(** * twrpdtgen: artifact discovery and device-tree assembly

    A shallow embedding of [twrpdtgen/device_tree.py]: the search for the
    property file, the partition table and the init scripts inside an
    unpacked boot image ([DeviceTree.__init__]) and the generation of the
    output directory ([DeviceTree.dump_to_folder]).

    The code works on the file system, on a debug log and on git
    configuration; it is embedded as functions over an explicit [World]
    in a state-and-exception monad. *)

From Stdlib Require Import ZArith Ascii String.
From stdpp Require Import gmap strings list fin_maps pretty.

Open Scope string_scope.
Open Scope list_scope.

(** ** Paths

    A [Path] holds the parts of a [pathlib.Path] below its anchor.  The
    anchor itself ([/], or none for a relative path) is left implicit: no
    operation of the program changes it.  [Path()] is the empty list.

    A path names the entry that is reached by its parts taken one after
    the other as names of directory entries.  [pathlib] keeps a part [..]
    as it is and leaves its meaning to the operating system, which takes
    it for the directory above; the file system below has entries by name
    only, so it stands for the system on paths without such a part
    ([entry_name]), and without symbolic links. *)

Module Pathlib.

Abbreviation Path := (list string) (only parsing).

(** [p / q] for a relative path [q]. *)
Definition joinpath (p q : Path) : Path := p ++ q.

(** [p.parent]: the anchor is its own parent. *)
Definition parent (p : Path) : Path := removelast p.

(** [p.name]: the last part, empty for the anchor. *)
Definition name (p : Path) : string := List.last p "".

(** Parsing of a string segment into parts: split at [/], empty parts and
    [.] parts are dropped. *)
Fixpoint split_parts (cur : string) (s : string) : list string :=
  match s with
  | EmptyString => [String.rev cur]
  | String c s' =>
      if Ascii.eqb c "/"%char then String.rev cur :: split_parts "" s'
      else split_parts (String c cur) s'
  end.

Definition keep_part (s : string) : bool :=
  negb (String.eqb s "" || String.eqb s ".").

Definition parts_of (s : string) : list string :=
  List.filter keep_part (split_parts "" s).

Definition is_absolute (s : string) : bool :=
  match s with
  | String c _ => Ascii.eqb c "/"%char
  | EmptyString => false
  end.

(** [p / s] for a string [s]: an absolute segment replaces [p]. *)
Definition joinstr (p : Path) (s : string) : Path :=
  if is_absolute s then parts_of s else p ++ parts_of s.

(** A string that is one part of a path: joining it appends it as it is. *)
Definition plain (s : string) : bool :=
  negb (is_absolute s) && bool_decide (parts_of s = [s]).

(** A string that names an entry of a directory: one part, and not the
    [..] the operating system reads as the directory above. *)
Definition entry_name (s : string) : bool :=
  plain s && negb (String.eqb s "..").

(** [str(p)] for an absolute path. *)
Definition path_str (p : Path) : string :=
  "/" +:+ String.concat "/" p.

(** [s.endswith(suffix)] *)
Definition endswith (s suffix : string) : bool :=
  let n := String.length s in
  let k := String.length suffix in
  (k <=? n)%nat && String.eqb (substring (n - k) k s) suffix.

End Pathlib.
Export Pathlib.

Infix "//" := joinpath (at level 40, left associativity).

(** ** File system *)

Inductive node : Type :=
  | File (content : string) (mode : Z)
  | Dir.

Definition is_file (fs : gmap Path node) (p : Path) : bool :=
  match fs !! p with Some (File _ _) => true | _ => false end.

Definition is_dir (fs : gmap Path node) (p : Path) : bool :=
  match fs !! p with Some Dir => true | _ => false end.

Definition exists_ (fs : gmap Path node) (p : Path) : bool :=
  match fs !! p with Some _ => true | None => false end.

(** A well-formed file system has a root directory, and every entry lies in
    a directory. *)
Definition fs_wf (fs : gmap Path node) : Prop :=
  fs !! [] = Some Dir ∧
  ∀ p n, fs !! p = Some n → p ≠ [] → fs !! parent p = Some Dir.

(** The same, as a check that can be run. *)
Definition fs_wfb (fs : gmap Path node) : bool :=
  is_dir fs []
  && forallb (λ kv : Path * node, bool_decide (kv.1 = []) || is_dir fs (parent kv.1))
             (map_to_list fs).

(** ** Candidate locations *)

Definition BUILDPROP_LOCATIONS : list Path :=
  ([ [] // ["default.prop"];
     [] // ["prop.default"] ]
   ++ map (λ dir, [] // [dir] // ["build.prop"]) ["system"; "vendor"])
  ++ map (λ dir, [] // [dir] // ["etc"] // ["build.prop"]) ["system"; "vendor"].

Definition extended_locations (dump_dir : Path) : list Path :=
  [ dump_dir // ["system"] // ["system"] // ["build.prop"];
    dump_dir // ["system"] // ["build.prop"];
    dump_dir // ["vendor"] // ["build.prop"];
    dump_dir // ["vendor_boot"] // ["ramdisk"] // ["default.prop"];
    dump_dir // ["vendor_boot"] // ["ramdisk"] // ["prop.default"];
    dump_dir // ["vendor_boot"] // ["ramdisk"] // ["build.prop"];
    dump_dir // ["vendor_boot"] // ["ramdisk"] // ["system"] // ["build.prop"];
    dump_dir // ["vendor_boot"] // ["ramdisk"] // ["vendor"] // ["build.prop"];
    dump_dir // ["system"] // ["etc"] // ["build.prop"];
    dump_dir // ["vendor"] // ["etc"] // ["build.prop"];
    dump_dir // ["product"] // ["build.prop"];
    dump_dir // ["system_ext"] // ["build.prop"];
    dump_dir // ["odm"] // ["build.prop"];
    dump_dir // ["boot"] // ["ramdisk"] // ["default.prop"];
    dump_dir // ["boot"] // ["ramdisk"] // ["prop.default"];
    dump_dir // ["recovery"] // ["ramdisk"] // ["default.prop"];
    dump_dir // ["recovery"] // ["ramdisk"] // ["prop.default"] ].

Definition get_extended_buildprop_locations
    (fs : gmap Path node) (base_path : Path) : list Path :=
  let locations := map (λ location, base_path // location) BUILDPROP_LOCATIONS in
  let dump_path := parent base_path in
  let possible_dump_paths :=
    [ dump_path; parent dump_path; parent (parent dump_path) ] in
  fold_left
    (λ locations dump_dir,
       if negb (exists_ fs dump_dir) then locations
       else locations ++ extended_locations dump_dir)
    possible_dump_paths locations.

Definition FSTAB_LOCATIONS : list Path :=
  [ [] // ["etc"] // ["recovery.fstab"] ]
  ++ map (λ dir, [] // [dir] // ["etc"] // ["recovery.fstab"]) ["system"; "vendor"].

Definition INIT_RC_LOCATIONS : list Path :=
  [ [] ] ++ map (λ dir, [] // [dir] // ["etc"] // ["init"]) ["system"; "vendor"].

(** ** The world the program runs in *)

(** Exceptions.  The ones the program raises itself carry their message;
    those raised by the operating system or by a library are kept by class. *)
Inductive exn : Type :=
  | FileNotFoundError (msg : string)
  | FileExistsError
  | NotADirectoryError
  | IsADirectoryError
  | SameFileError
  | AssertionError (msg : string)
  | NoOptionError
  | CollaboratorError (msg : string).

Definition ENOENT : exn := FileNotFoundError "[Errno 2] No such file or directory".

Inductive result (A : Type) : Type :=
  | Ok (a : A)
  | Err (e : exn).
Arguments Ok {A} a.
Arguments Err {A} e.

--

> _What you have to do_: Working from the data above, extract solely the lines from the one containing "40, left associativity)." through the one containing "fs !! [] = Some Dir ∧", exactly as they appear, both included.

> _Task result_:
Infix "//" := joinpath (at level 40, left associativity).

(** ** File system *)

Inductive node : Type :=
  | File (content : string) (mode : Z)
  | Dir.

Definition is_file (fs : gmap Path node) (p : Path) : bool :=
  match fs !! p with Some (File _ _) => true | _ => false end.

Definition is_dir (fs : gmap Path node) (p : Path) : bool :=
  match fs !! p with Some Dir => true | _ => false end.

Definition exists_ (fs : gmap Path node) (p : Path) : bool :=
  match fs !! p with Some _ => true | None => false end.

(** A well-formed file system has a root directory, and every entry lies in
    a directory. *)
Definition fs_wf (fs : gmap Path node) : Prop :=
  fs !! [] = Some Dir ∧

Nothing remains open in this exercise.